Lemma length_make_flow_mod c f n : length (dl_src f) = 6%nat → length (dl_dst f) = 6%nat →
  length (make_flow_mod c f n) = 72%nat.
Proof.
  intros H1 H2. unfold make_flow_mod.
  repeat (apply length_put_at_n; [|rewrite ?length_header, ?length_le_bytes, ?length_match_bytes by done; lia]).
  apply length_replicate.
Qed.

Lemma length_make_add_flow f id idle n : length (dl_src f) = 6%nat → length (dl_dst f) = 6%nat →
  length (make_add_flow f id idle n) = 72%nat.
Proof.
  intros H1 H2. unfold make_add_flow.
  do 3 (apply length_put_at_n; [|rewrite length_le_bytes; lia]). by apply length_make_flow_mod.
Qed.

Lemma length_make_add_simple_flow f id port idle : length (dl_src f) = 6%nat → length (dl_dst f) = 6%nat →
  length (make_add_simple_flow f id port idle) = 80%nat.
Proof.
  intros H1 H2. unfold make_add_simple_flow, output_action_bytes.
  rewrite length_app, length_make_add_flow, !length_app, !length_le_bytes by done. done.
Qed.

Lemma packet_out_header n id i o l : has_header (packet_out_bytes n id i o ++ l).
Proof. unfold has_header, packet_out_bytes, ofp_header_bytes. rewrite !length_app, !length_le_bytes. simpl. lia. Qed.

Lemma buffered_header id i o : has_header (make_buffered_packet_out id i o).
Proof. rewrite <-(app_nil_r (make_buffered_packet_out id i o)). apply packet_out_header. Qed.

(** ** Handlers *)

Create HintDb safe.

(** One step of a handler; reads inside the message by arithmetic. *)
Ltac safe_step :=
  lazymatch goal with
  | |- safe ?m => change (yields m (λ _, True))
  | |- yields (get ≫= _) _ => eapply yields_bind; [apply yields_get|intros ?s0 ?Hs0]
  | |- yields (lift (load _ _ _) ≫= _) _ =>
      eapply yields_bind; [apply yields_lift, (wp_load _ _ _ (λ _, True)); [|done]|intros ? _]
  | |- yields (upd_sw _ ≫= _) _ => eapply (yields_bind _ _ (λ _, True)); [apply yields_upd; [done|]|intros ? _]
  | |- yields (upd_sw _) _ => apply yields_upd; [done|]
  | |- yields (_ ≫= _) _ => eapply yields_bind; [solve [eauto with safe]|intros ? ?]
  | |- yields (mret _) _ => by apply yields_ret
  | |- yields (if ?b then _ else _) _ => destruct b
  end; cbn beta iota delta [fst snd].

#[local] Hint Resolve yields_queue_tx yields_random yields_rconn_send : safe.

Lemma send_features_request_safe : safe (send_features_request now).
Proof.
  unfold send_features_request. safe_step. safe_step. safe_step.
  2: { by safe_step. }
  eapply yields_bind; [apply (yields_make_openflow 8); [lia|done]|]. intros b Hb. cbn beta in Hb.
  eapply yields_bind; [apply yields_queue_tx; unfold has_header; lia|]. intros _ _.
  eapply yields_bind; [apply (yields_make_openflow 12); [lia|done]|]. intros b' Hb'. cbn beta in Hb'.
  eapply yields_bind; [apply yields_queue_tx; unfold has_header|].
  - rewrite length_put_at, Hb'; [lia|]. rewrite length_app, !length_le_bytes. lia.
  - intros _ _. by safe_step.
Qed.

Lemma lswitch_create_safe table idle rc :
  rconn_ok rc → (∀ t, table = Some t → ml_ok t) →
  wp (lswitch_create now table idle rc) session_ok.
Proof.
  intros Hrc Ht. unfold lswitch_create. apply wp_bind.
  eapply wp_mono; [apply send_features_request_safe|by intros [[] s'] [_ ?]].
  by split.
Qed.

Lemma get_port_state_ok s no : session_ok s → 0 <= no → wp (get_port_state (sw s) no) (λ _, True).
Proof.
  intros Hs Hno. unfold get_port_state. destruct (_ || _) eqn:E; [done|].
  apply orb_false_iff in E as [E _]. apply Z.leb_gt in E.
  destruct (lookup_lt_is_Some_2 (port_states (sw s)) (Z.to_nat no)) as [x ->]; [|done].
  rewrite (se_ports _ Hs). lia.
Qed.
(** Every packet of the flow [f] that comes by port [r1] while the flow tables are those
    of [d] leaves by port [r2]. *)
Definition forwards (depth : nat) (loose : list ptr) d f r1 r2 : Prop :=
  ∀ d1 b p x frag x',
    heap (dp_env d1) = heap (dp_env d) → chain d1 = chain d → dp_inv d1 loose → ports_ok d1 →
    r1 ∈ port_list d1 → r2 ∈ port_list d1 → received d1 b r1 p x →
    flow_extract x (port_no p) = Ok (frag, f, x') →
    wp (fwd_port_input (S depth) b r1 d1) (λ '(_, d2), dp_inv d2 loose ∧ sent_by d1 b x x' f r1 r2 d2).

Lemma verdict_forwards depth loose d f r1 r2 : verdict d f r2 → nw_tos f = 0 → forwards depth loose d f r1 r2.
Proof.
  intros [Hv _] Ht d1 b p x frag x' Eh Ec Hinv Hpok Hr1 Hr2 Hrc Hx.
  eapply (unicast_spec depth d1 b r1 p x frag f x' r2 0); try done. unfold directed. rewrite Eh, Ec. by apply Hv.
Qed.

Lemma port_of_rest d d' r : same_rest d d' → port_of d' r = port_of d r.
Proof. intros ->. by destruct r. Qed.

Lemma ports_ok_rest d d' : same_rest d d' → ports_ok d → ports_ok d'.
Proof.
  intros Hs [H1 H2 H3]. assert (ports d' = ports d ∧ port_list d' = port_list d) as [E1 E2] by by rewrite Hs.
  split; [by rewrite E1|by rewrite E2|]. intros r. rewrite E2, (port_of_rest d) by done. apply H3.
Qed.

Lemma relayed_rest d d1 b y r1 r2 d' : same_rest d d1 → relayed d1 b y r1 r2 d' → relayed d b y r1 r2 d'.
Proof.
  intros Hs [H1 H2]. pose proof (λ r, port_of_rest d d1 r Hs) as Hp. assert (bufs d1 = bufs d) as Eb by by rewrite Hs.
  rewrite Eb in H1, H2. split; intros Hrr.
  - destruct (H1 Hrr) as [E1 E2]. split; [done|]. intros r. by rewrite E2.
  - destruct (H2 Hrr) as [E1 E2]. split; [done|]. intros r. by rewrite E2, Hp.
Qed.

(** A refused message. *)
Lemma learned_refused d d1 ofm r :
  same_rest d d1 → saved_ok d →
  let id := fm_buffer_id ofm in
  ∃ d', flow_mod_fail None ofm r d1 = Ok (r, d') ∧ dp_env d' = dp_env d1 ∧ chain d' = chain d1 ∧
    bufs d' = match awaited d id with Some b => delete b (bufs d) | None => bufs d end ∧
    ∀ r', port_of d' r' = port_of d r'.
Proof.
  intros Hs Hok id. pose proof (λ r, port_of_rest d d1 r Hs) as Hport.
  assert (bufs d1 = bufs d) as Eb by by rewrite Hs. unfold awaited. destruct (Z.eqb_spec id UINT32_MAX) as [Hid|Hid].
  - exists d1. by rewrite fail_none.
  - exists (discarded d1 id). rewrite fail_buffered by (done || by eapply saved_ok_rest).
    change (fm_buffer_id ofm) with id. unfold discarded. rewrite (packet_named_rest d d1) by done.
    destruct (packet_named d id) as [b|]; [|done].
    assert (∃ S, emptied d1 id = d1 <| buffers := S |>) as [S ->].
    { unfold emptied. destruct (buffers d1 !! slot_of id); [destruct (_ =? _)|]; [by eexists|exists (buffers d1)..];
        by destruct d1. }
    split_and!; [done..|simpl; by rewrite Eb|]. intros r'. rewrite <-Hport. by destruct r'.
Qed.


(** ** Deleting flows for the spanning tree *)

Lemma delete_message_command m s msg s' :
  length m = 40%nat → LearningSwitch.delete_flow_message m s = Ok (msg, s') →
  length msg = 72%nat ∧ int_at msg 56 2 = OFPFC_DELETE_STRICT.
Proof.
  intros Hm. unfold LearningSwitch.delete_flow_message, LearningSwitch.make_openflow, LearningSwitch.random_uint32.
  unfold mbind, M_bind. destruct (Rconn.alloc_xid _) as [xid rc].
  assert (∃ ofm, make_openflow_xid 72 OFPT_FLOW_MOD xid = Ok ofm ∧ length ofm = 72%nat) as (ofm & E & Hl)
    by (by eexists).
  unfold lift. rewrite E. intros [= <- _].
  assert (length (put_at ofm 8 m) = 72%nat) as Hl' by (rewrite length_put_at; lia).
  split; [rewrite length_put_at; [done|]; simpl; lia|].
  exact (f_equal le_int (bytes_at_put_at _ 56 (le_bytes 2 OFPFC_DELETE_STRICT) ltac:(rewrite Hl'; lia))).
Qed.

(** C40: The message by which the learning switch deletes a flow that uses a port which
    the spanning tree disabled is never obeyed: the command is not in network byte
    order, and the datapath answers that it does not know it. *)
Theorem stp_delete_ignored depth sender m s msg s' d :
  length m = 40%nat → LearningSwitch.delete_flow_message m s = Ok (msg, s') →
  recv_flow depth sender msg d = Ok (- ENODEV, d).
Proof.
  intros Hm Hmsg. destruct (delete_message_command m s msg s' Hm Hmsg) as [Hl Hc].
  assert (∃ ofm, flow_mod_at msg = Ok ofm ∧ fm_command ofm = 0x400) as (ofm & Hat & Hcmd).
  { unfold flow_mod_at. rewrite Hl. eexists. split; [reflexivity|]. simpl. by rewrite Hc. }
  unfold recv_flow. rewrite (bind_ok _ _ _ _ _ (lift_ok _ d _ Hat)), Hcmd. reflexivity.
Qed.

End loop.
End ControlLoop.
Lemma write_healthy b sk :
  healthy sk →
  (∃ sk', write b sk = (- EAGAIN, sk') ∧ healthy sk' ∧ sk_written sk' = sk_written sk) ∨
  (∃ n sk', write b sk = (Z.of_nat n, sk') ∧ (n ≤ length b)%nat ∧ healthy sk' ∧
     sk_written sk' = sk_written sk ++ take n b).
Proof.
  intros Hh. unfold healthy, write in *. destruct (sk_out sk) as [|r l] eqn:E.
  - left. exists sk. split_and!; try done. by rewrite E.
  - apply Forall_cons in Hh as [Hr Hl]. destruct (Z.ltb_spec r 0) as [Hn|Hn].
    + left. destruct Hr as [Hr| ->]; [lia|]. by eexists.
    + right. exists (Z.to_nat (Z.min r (Z.of_nat (length b)))).
      rewrite Z2Nat.id by lia. eexists. split; [reflexivity|]. split; [lia|done].
Qed.

Lemma concat_snoc (l : list (list Z)) m : concat (l ++ [m]) = concat l ++ m.
Proof. by rewrite concat_app; simpl; rewrite app_nil_r. Qed.

Lemma send_spec m l s :
  sender_ok l s →
  let '(r, s') := stream_send s m in sender_ok (if r =? 0 then l ++ [m] else l) s'.
Proof.
  intros [Hh Hw Hb]. unfold stream_send. destruct (txbuf s) as [b|] eqn:Et; [by split; rewrite ?Et|].
  simpl in Hb. rewrite app_nil_r in Hb.
  assert (tx_waiter s = false) as Hw0.
  { destruct (tx_waiter s); [|done]. destruct (Hw eq_refl). done. }
  destruct (write_healthy m (s_fd s) Hh) as [(sk' & -> & Hh' & Ew)|(n & sk' & -> & Hn & Hh' & Ew)].
  - rewrite (proj2 (Z.eqb_neq (- EAGAIN) _)) by (unfold EAGAIN; lia). cbn [orb Z.leb Z.eqb].
    change (0 <=? - EAGAIN) with false. rewrite Z.eqb_refl. cbn [orb Z.eqb].
    split; cbn; [done|done|]. by rewrite Ew, Hb, concat_snoc.
  - destruct (Z.eqb_spec (Z.of_nat n) (Z.of_nat (length m))) as [E|E].
    + cbn [Z.eqb]. split; cbn; [done|by rewrite Hw0|]. rewrite Et, Ew, Hb, take_ge by lia.
      by rewrite concat_snoc, app_nil_r.
    + rewrite (proj2 (Z.leb_le 0 _)) by lia. cbn [orb Z.eqb]. split; cbn; [done|done|].
      rewrite Ew, Hb, concat_snoc, <-app_assoc. f_equal.
      destruct (Z.ltb_spec 0 (Z.of_nat n)) as [H0|H0]; [by rewrite Nat2Z.id, take_drop|].
      by replace n with 0%nat by lia.
Qed.
(* ===== verification/VconnFacts.v ===== *)
(** * The exchange of versions

    A transport that carries whole messages in order, the class [Channel], is all that
    the connection above it needs; the byte stream is one.  Over any such transport a
    connection reaches its user only when both peers have agreed on a version, sends
    a hello message before anything else, and delivers no message of another version. *)

From S2P Require Import Prelude Ofp Ofpbuf Flow SwitchFlow Rconn RconnFacts Env EnvFacts OfpMsg Stream StreamFacts Vconn.
Import Ofp Env OfpMsg RconnFacts StreamFacts Vconn.

Module VconnFacts.

(** ** Channels *)

(** [channel sent todo t]: the transport has accepted the messages [sent], and will
    deliver messages of [todo], in order.  The transports never report that a
    connection is in progress by EINPROGRESS. *)
Class Channel (T : Type) `{Transport T} := {
  channel : list (list Z) → list (list Z) → T → Prop;

  channel_framed sent todo t : channel sent todo t → Forall framed todo;

  channel_connect sent todo t :
    channel sent todo t → (t_connect t).1 ≠ EINPROGRESS ∧ channel sent todo (t_connect t).2;

  channel_send sent todo t b :
    channel sent todo t → framed b →
    channel (if (t_send t b).1 =? 0 then sent ++ [b] else sent) todo (t_send t b).2;

  channel_recv sent todo t :
    channel sent todo t →
    wp (t_recv t) (λ '(r, b, t'),
      (r = 0 ∧ ∃ todo', todo = b :: todo' ∧ channel sent todo' t') ∨ (r ≠ 0 ∧ channel sent todo t'));
}.

(** ** The byte stream *)

Lemma send_receiver todo s b : receiver_ok todo s → receiver_ok todo (Stream.stream_send s b).2.
Proof.
  intros Hr. assert (∀ sk t w, Stream.sk_in sk = Stream.sk_in (Stream.s_fd s) →
    receiver_ok todo (Stream.mk_stream sk (Stream.rxbuf s) t w)) as Hkeep.
  { intros sk t w E. destruct Hr as [H1 H2 H3 H4]. unfold receiver_ok.
    split; [done| | |done]; unfold pieces_ok, unread in *; simpl; by rewrite E. }
  unfold Stream.stream_send. destruct (Stream.txbuf s) eqn:Et; [done|].
  destruct (Stream.write b (Stream.s_fd s)) as [n sk] eqn:Ew.
  assert (Stream.sk_in sk = Stream.sk_in (Stream.s_fd s)) as E.
  { revert Ew. unfold Stream.write. destruct (Stream.sk_out _); [by intros [= _ <-]|]. destruct (_ <? 0); by intros [= _ <-]. }
  destruct (_ =? _); [by apply Hkeep|]. destruct (_ || _); by apply Hkeep.
Qed.
(* ===== verification/NatfwExt.v ===== *)
(** * natfw-nslp: sessions of the EXT part

    A receiver behind a NAT or firewall announces itself with EXT messages: the session
    of the receiver (src/nr_ext_session.cpp), those of the forwarders on the way
    (src/nf_non_edge_ext_session.cpp), and that of the edge node, which reserves an
    external address and answers (src/nf_edge_ext_session.cpp).  The edge session acts
    on the session table and is completed in [NatfwNode]. *)

From S2P Require Import Prelude Natfw NatfwSession.
Import Natfw.

(** ** The receiver *)
Module NrExt.

Inductive nr_ext_state_t := STATE_IDLE | STATE_WAITRESP | STATE_SESSION | STATE_FINAL.

Record nr_ext_session := mk_nr_ext {
  id : Z;
  msn : Z;
  state : nr_ext_state_t;
  proxy_mode : bool;
  ext_template : option ntlp_msg;
  last_ext_msg : option ntlp_msg;
  lifetime : Z;
  refresh_interval : Z;
  response_timeout : Z;
  ext_counter : Z;
  max_retries : Z;
  response_timer : Z;
  refresh_timer : Z;
}.
#[global] Instance nr_ext_session_eta : Eta nr_ext_session := λ s,
  mk_nr_ext (id s) (msn s) (state s) (proxy_mode s) (ext_template s) (last_ext_msg s) (lifetime s)
    (refresh_interval s) (response_timeout s) (ext_counter s) (max_retries s) (response_timer s)
    (refresh_timer s).

Definition new_nr_ext_session (sid random_msn : Z) (conf : natfw_config) : comp nr_ext_session :=
  retries ← getpar_uint32 (nr_ext_max_retries_par conf);
  Ok (mk_nr_ext sid (u32 random_msn) STATE_IDLE false None None 0 20 (nr_ext_response_timeout_par conf) 0
        retries 0 0).

Definition build_ext_message (s : nr_ext_session) : comp (ntlp_msg * nr_ext_session) :=
  m ← deref (ext_template s);
  ext ← deref (body m);
  let n := u32 (msn s + 1) in
  let ext := set_object (set_object ext (session_lifetime (lifetime s))) (msg_sequence_number n) in
  Ok (mk_ntlp (m_sid m) (routing_info m) (sii_handle m) (Some ext), s <| msn := n |>).

Definition setup_ext_session (s : nr_ext_session) (e : api_ext) (w : world) : comp (nr_ext_session * world) :=
  let ext := mk_msg EXT (ae_proxy e) ∅ in
  let ext := set_object (set_object ext (session_lifetime 0)) (msg_sequence_number 0) in
  assert_c ((ae_action e =? ACTION_ALLOW) || (ae_action e =? ACTION_DENY));;
  let ext := set_object ext
    (extended_flow_info (if ae_action e =? ACTION_ALLOW then ra_allow else ra_deny) 0) in
  let ext := if negb (ae_ni_address_known e)
             then set_object ext (data_terminal_info (ae_protocol e) (ae_nr_port e) (ae_ni_port e)) else ext in
  let '(ext, w) := if ae_proxy e then let '(x, w) := random32 w in (set_object ext (nonce x), w)
                   else (ext, w) in
  let m := if ae_ni_address_known e then
             PathCoupled (mk_pc (ae_ni_address e) (ae_ni_prefix e) (ae_ni_port e) (ae_nr_address e)
               (ae_nr_prefix e) (ae_nr_port e) (ae_protocol e) 0 0 0 false)
           else LooseEnd (ae_ni_address e) (ae_nr_address e) false in
  let s := s <| ext_template := Some (mk_ntlp (id s) m 0 (Some ext)) |> in
  let s := if negb (ae_lifetime e =? 0) then s <| lifetime := ae_lifetime e |> else s in
  let r := Ni.refresh_of (lifetime s) (max_retries s) in
  assert_c (r <? 2 ^ 32);;
  assert_c (0 <? r);;
  Ok (s <| refresh_interval := r |> <| proxy_mode := ae_proxy e |>, w).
***
What you need to do
The lines to extract from the data above begin with the line containing "(** ** Deleting" and end with the line containing "by (by eexists).". Extract them exactly, including both.

Answer to the exercise
(** ** Deleting flows for the spanning tree *)

Lemma delete_message_command m s msg s' :
  length m = 40%nat → LearningSwitch.delete_flow_message m s = Ok (msg, s') →
  length msg = 72%nat ∧ int_at msg 56 2 = OFPFC_DELETE_STRICT.
Proof.
  intros Hm. unfold LearningSwitch.delete_flow_message, LearningSwitch.make_openflow, LearningSwitch.random_uint32.
  unfold mbind, M_bind. destruct (Rconn.alloc_xid _) as [xid rc].
  assert (∃ ofm, make_openflow_xid 72 OFPT_FLOW_MOD xid = Ok ofm ∧ length ofm = 72%nat) as (ofm & E & Hl)
    by (by eexists).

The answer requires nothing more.